- EXERCISE DATA -
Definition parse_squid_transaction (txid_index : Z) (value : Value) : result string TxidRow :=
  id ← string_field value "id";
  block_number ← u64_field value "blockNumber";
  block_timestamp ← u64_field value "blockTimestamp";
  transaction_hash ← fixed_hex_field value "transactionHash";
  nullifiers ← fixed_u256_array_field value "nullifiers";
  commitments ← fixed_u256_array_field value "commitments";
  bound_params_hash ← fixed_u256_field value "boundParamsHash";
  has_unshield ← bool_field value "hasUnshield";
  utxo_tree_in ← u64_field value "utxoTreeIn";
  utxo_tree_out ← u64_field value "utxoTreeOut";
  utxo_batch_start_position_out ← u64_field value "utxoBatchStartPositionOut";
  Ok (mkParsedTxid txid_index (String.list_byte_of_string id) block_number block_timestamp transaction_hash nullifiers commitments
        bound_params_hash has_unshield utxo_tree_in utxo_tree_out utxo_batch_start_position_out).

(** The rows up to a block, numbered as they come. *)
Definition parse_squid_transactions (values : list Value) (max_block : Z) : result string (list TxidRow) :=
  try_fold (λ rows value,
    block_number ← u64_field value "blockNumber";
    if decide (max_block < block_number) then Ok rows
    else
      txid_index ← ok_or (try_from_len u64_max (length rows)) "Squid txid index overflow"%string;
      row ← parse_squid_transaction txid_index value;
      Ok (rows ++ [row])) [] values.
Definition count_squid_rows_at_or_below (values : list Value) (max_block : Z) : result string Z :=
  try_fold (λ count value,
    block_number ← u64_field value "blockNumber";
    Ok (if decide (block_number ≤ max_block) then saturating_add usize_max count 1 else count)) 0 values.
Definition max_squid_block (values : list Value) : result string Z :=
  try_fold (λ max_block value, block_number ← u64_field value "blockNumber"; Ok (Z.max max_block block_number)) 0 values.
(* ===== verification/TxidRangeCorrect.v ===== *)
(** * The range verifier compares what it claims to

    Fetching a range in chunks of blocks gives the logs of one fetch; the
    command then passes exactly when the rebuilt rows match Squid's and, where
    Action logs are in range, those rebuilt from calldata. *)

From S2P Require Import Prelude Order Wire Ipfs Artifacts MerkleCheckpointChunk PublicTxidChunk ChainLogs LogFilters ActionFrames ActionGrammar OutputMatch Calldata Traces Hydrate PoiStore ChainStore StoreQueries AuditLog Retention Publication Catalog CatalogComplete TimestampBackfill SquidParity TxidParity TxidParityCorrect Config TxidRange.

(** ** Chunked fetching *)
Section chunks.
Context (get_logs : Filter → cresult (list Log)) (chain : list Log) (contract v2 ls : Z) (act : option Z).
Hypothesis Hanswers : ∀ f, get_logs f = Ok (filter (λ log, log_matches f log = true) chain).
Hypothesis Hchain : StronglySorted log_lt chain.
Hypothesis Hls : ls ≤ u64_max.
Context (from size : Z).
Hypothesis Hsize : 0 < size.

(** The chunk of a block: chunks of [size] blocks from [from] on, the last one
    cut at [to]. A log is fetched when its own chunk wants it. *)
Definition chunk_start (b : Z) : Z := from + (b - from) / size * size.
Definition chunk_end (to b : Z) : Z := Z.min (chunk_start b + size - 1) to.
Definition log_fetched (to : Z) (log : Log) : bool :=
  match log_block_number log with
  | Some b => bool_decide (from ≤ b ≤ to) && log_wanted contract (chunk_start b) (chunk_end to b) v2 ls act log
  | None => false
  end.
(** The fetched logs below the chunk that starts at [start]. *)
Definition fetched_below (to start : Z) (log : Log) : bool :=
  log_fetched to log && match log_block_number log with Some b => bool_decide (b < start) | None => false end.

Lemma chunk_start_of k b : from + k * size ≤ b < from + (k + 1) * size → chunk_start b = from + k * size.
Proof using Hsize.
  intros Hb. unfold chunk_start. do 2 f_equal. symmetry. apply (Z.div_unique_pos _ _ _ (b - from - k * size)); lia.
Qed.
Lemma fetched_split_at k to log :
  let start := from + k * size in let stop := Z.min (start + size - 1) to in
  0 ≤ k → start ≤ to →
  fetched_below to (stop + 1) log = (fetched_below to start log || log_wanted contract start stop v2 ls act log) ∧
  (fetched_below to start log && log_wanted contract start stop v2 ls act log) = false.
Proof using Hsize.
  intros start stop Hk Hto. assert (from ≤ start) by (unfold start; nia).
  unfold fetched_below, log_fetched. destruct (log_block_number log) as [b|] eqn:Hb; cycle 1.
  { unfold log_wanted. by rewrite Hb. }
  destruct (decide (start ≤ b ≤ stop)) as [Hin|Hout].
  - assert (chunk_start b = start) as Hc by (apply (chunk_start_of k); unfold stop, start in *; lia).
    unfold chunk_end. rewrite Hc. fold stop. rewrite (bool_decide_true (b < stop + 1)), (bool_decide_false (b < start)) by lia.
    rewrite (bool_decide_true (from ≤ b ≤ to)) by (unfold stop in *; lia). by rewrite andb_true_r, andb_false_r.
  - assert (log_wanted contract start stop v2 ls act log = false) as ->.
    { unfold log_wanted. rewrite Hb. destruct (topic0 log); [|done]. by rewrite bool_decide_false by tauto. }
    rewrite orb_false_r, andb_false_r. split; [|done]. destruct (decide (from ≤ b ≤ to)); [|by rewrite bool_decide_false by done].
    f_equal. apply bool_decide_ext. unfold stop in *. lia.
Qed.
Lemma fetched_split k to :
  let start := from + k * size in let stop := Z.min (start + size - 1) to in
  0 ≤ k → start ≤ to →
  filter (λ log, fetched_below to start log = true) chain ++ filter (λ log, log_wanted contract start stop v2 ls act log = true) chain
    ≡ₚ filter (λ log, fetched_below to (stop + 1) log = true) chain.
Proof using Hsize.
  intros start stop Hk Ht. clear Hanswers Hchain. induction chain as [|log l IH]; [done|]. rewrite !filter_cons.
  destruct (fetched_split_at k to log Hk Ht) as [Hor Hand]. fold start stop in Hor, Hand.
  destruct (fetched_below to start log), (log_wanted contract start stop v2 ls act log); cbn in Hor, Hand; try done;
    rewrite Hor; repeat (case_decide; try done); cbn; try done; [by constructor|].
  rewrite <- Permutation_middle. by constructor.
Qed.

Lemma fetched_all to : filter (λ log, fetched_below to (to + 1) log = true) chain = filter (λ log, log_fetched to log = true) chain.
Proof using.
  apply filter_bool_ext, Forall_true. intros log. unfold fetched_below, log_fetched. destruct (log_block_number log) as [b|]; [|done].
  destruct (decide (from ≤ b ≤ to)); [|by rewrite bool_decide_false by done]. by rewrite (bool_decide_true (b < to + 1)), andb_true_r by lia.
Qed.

- ABOUT THIS TASK -
The answer is the full data, repeated exactly as shown.

- TASK OUTPUT -
Definition parse_squid_transaction (txid_index : Z) (value : Value) : result string TxidRow :=
  id ← string_field value "id";
  block_number ← u64_field value "blockNumber";
  block_timestamp ← u64_field value "blockTimestamp";
  transaction_hash ← fixed_hex_field value "transactionHash";
  nullifiers ← fixed_u256_array_field value "nullifiers";
  commitments ← fixed_u256_array_field value "commitments";
  bound_params_hash ← fixed_u256_field value "boundParamsHash";
  has_unshield ← bool_field value "hasUnshield";
  utxo_tree_in ← u64_field value "utxoTreeIn";
  utxo_tree_out ← u64_field value "utxoTreeOut";
  utxo_batch_start_position_out ← u64_field value "utxoBatchStartPositionOut";
  Ok (mkParsedTxid txid_index (String.list_byte_of_string id) block_number block_timestamp transaction_hash nullifiers commitments
        bound_params_hash has_unshield utxo_tree_in utxo_tree_out utxo_batch_start_position_out).

(** The rows up to a block, numbered as they come. *)
Definition parse_squid_transactions (values : list Value) (max_block : Z) : result string (list TxidRow) :=
  try_fold (λ rows value,
    block_number ← u64_field value "blockNumber";
    if decide (max_block < block_number) then Ok rows
    else
      txid_index ← ok_or (try_from_len u64_max (length rows)) "Squid txid index overflow"%string;
      row ← parse_squid_transaction txid_index value;
      Ok (rows ++ [row])) [] values.
Definition count_squid_rows_at_or_below (values : list Value) (max_block : Z) : result string Z :=
  try_fold (λ count value,
    block_number ← u64_field value "blockNumber";
    Ok (if decide (block_number ≤ max_block) then saturating_add usize_max count 1 else count)) 0 values.
Definition max_squid_block (values : list Value) : result string Z :=
  try_fold (λ max_block value, block_number ← u64_field value "blockNumber"; Ok (Z.max max_block block_number)) 0 values.
(* ===== verification/TxidRangeCorrect.v ===== *)
(** * The range verifier compares what it claims to

    Fetching a range in chunks of blocks gives the logs of one fetch; the
    command then passes exactly when the rebuilt rows match Squid's and, where
    Action logs are in range, those rebuilt from calldata. *)

From S2P Require Import Prelude Order Wire Ipfs Artifacts MerkleCheckpointChunk PublicTxidChunk ChainLogs LogFilters ActionFrames ActionGrammar OutputMatch Calldata Traces Hydrate PoiStore ChainStore StoreQueries AuditLog Retention Publication Catalog CatalogComplete TimestampBackfill SquidParity TxidParity TxidParityCorrect Config TxidRange.

(** ** Chunked fetching *)
Section chunks.
Context (get_logs : Filter → cresult (list Log)) (chain : list Log) (contract v2 ls : Z) (act : option Z).
Hypothesis Hanswers : ∀ f, get_logs f = Ok (filter (λ log, log_matches f log = true) chain).
Hypothesis Hchain : StronglySorted log_lt chain.
Hypothesis Hls : ls ≤ u64_max.
Context (from size : Z).
Hypothesis Hsize : 0 < size.

(** The chunk of a block: chunks of [size] blocks from [from] on, the last one
    cut at [to]. A log is fetched when its own chunk wants it. *)
Definition chunk_start (b : Z) : Z := from + (b - from) / size * size.
Definition chunk_end (to b : Z) : Z := Z.min (chunk_start b + size - 1) to.
Definition log_fetched (to : Z) (log : Log) : bool :=
  match log_block_number log with
  | Some b => bool_decide (from ≤ b ≤ to) && log_wanted contract (chunk_start b) (chunk_end to b) v2 ls act log
  | None => false
  end.
(** The fetched logs below the chunk that starts at [start]. *)
Definition fetched_below (to start : Z) (log : Log) : bool :=
  log_fetched to log && match log_block_number log with Some b => bool_decide (b < start) | None => false end.

Lemma chunk_start_of k b : from + k * size ≤ b < from + (k + 1) * size → chunk_start b = from + k * size.
Proof using Hsize.
  intros Hb. unfold chunk_start. do 2 f_equal. symmetry. apply (Z.div_unique_pos _ _ _ (b - from - k * size)); lia.
Qed.
Lemma fetched_split_at k to log :
  let start := from + k * size in let stop := Z.min (start + size - 1) to in
  0 ≤ k → start ≤ to →
  fetched_below to (stop + 1) log = (fetched_below to start log || log_wanted contract start stop v2 ls act log) ∧
  (fetched_below to start log && log_wanted contract start stop v2 ls act log) = false.
Proof using Hsize.
  intros start stop Hk Hto. assert (from ≤ start) by (unfold start; nia).
  unfold fetched_below, log_fetched. destruct (log_block_number log) as [b|] eqn:Hb; cycle 1.
  { unfold log_wanted. by rewrite Hb. }
  destruct (decide (start ≤ b ≤ stop)) as [Hin|Hout].
  - assert (chunk_start b = start) as Hc by (apply (chunk_start_of k); unfold stop, start in *; lia).
    unfold chunk_end. rewrite Hc. fold stop. rewrite (bool_decide_true (b < stop + 1)), (bool_decide_false (b < start)) by lia.
    rewrite (bool_decide_true (from ≤ b ≤ to)) by (unfold stop in *; lia). by rewrite andb_true_r, andb_false_r.
  - assert (log_wanted contract start stop v2 ls act log = false) as ->.
    { unfold log_wanted. rewrite Hb. destruct (topic0 log); [|done]. by rewrite bool_decide_false by tauto. }
    rewrite orb_false_r, andb_false_r. split; [|done]. destruct (decide (from ≤ b ≤ to)); [|by rewrite bool_decide_false by done].
    f_equal. apply bool_decide_ext. unfold stop in *. lia.
Qed.
Lemma fetched_split k to :
  let start := from + k * size in let stop := Z.min (start + size - 1) to in
  0 ≤ k → start ≤ to →
  filter (λ log, fetched_below to start log = true) chain ++ filter (λ log, log_wanted contract start stop v2 ls act log = true) chain
    ≡ₚ filter (λ log, fetched_below to (stop + 1) log = true) chain.
Proof using Hsize.
  intros start stop Hk Ht. clear Hanswers Hchain. induction chain as [|log l IH]; [done|]. rewrite !filter_cons.
  destruct (fetched_split_at k to log Hk Ht) as [Hor Hand]. fold start stop in Hor, Hand.
  destruct (fetched_below to start log), (log_wanted contract start stop v2 ls act log); cbn in Hor, Hand; try done;
    rewrite Hor; repeat (case_decide; try done); cbn; try done; [by constructor|].
  rewrite <- Permutation_middle. by constructor.
Qed.

Lemma fetched_all to : filter (λ log, fetched_below to (to + 1) log = true) chain = filter (λ log, log_fetched to log = true) chain.
Proof using.
  apply filter_bool_ext, Forall_true. intros log. unfold fetched_below, log_fetched. destruct (log_block_number log) as [b|]; [|done].
  destruct (decide (from ≤ b ≤ to)); [|by rewrite bool_decide_false by done]. by rewrite (bool_decide_true (b < to + 1)), andb_true_r by lia.
Qed.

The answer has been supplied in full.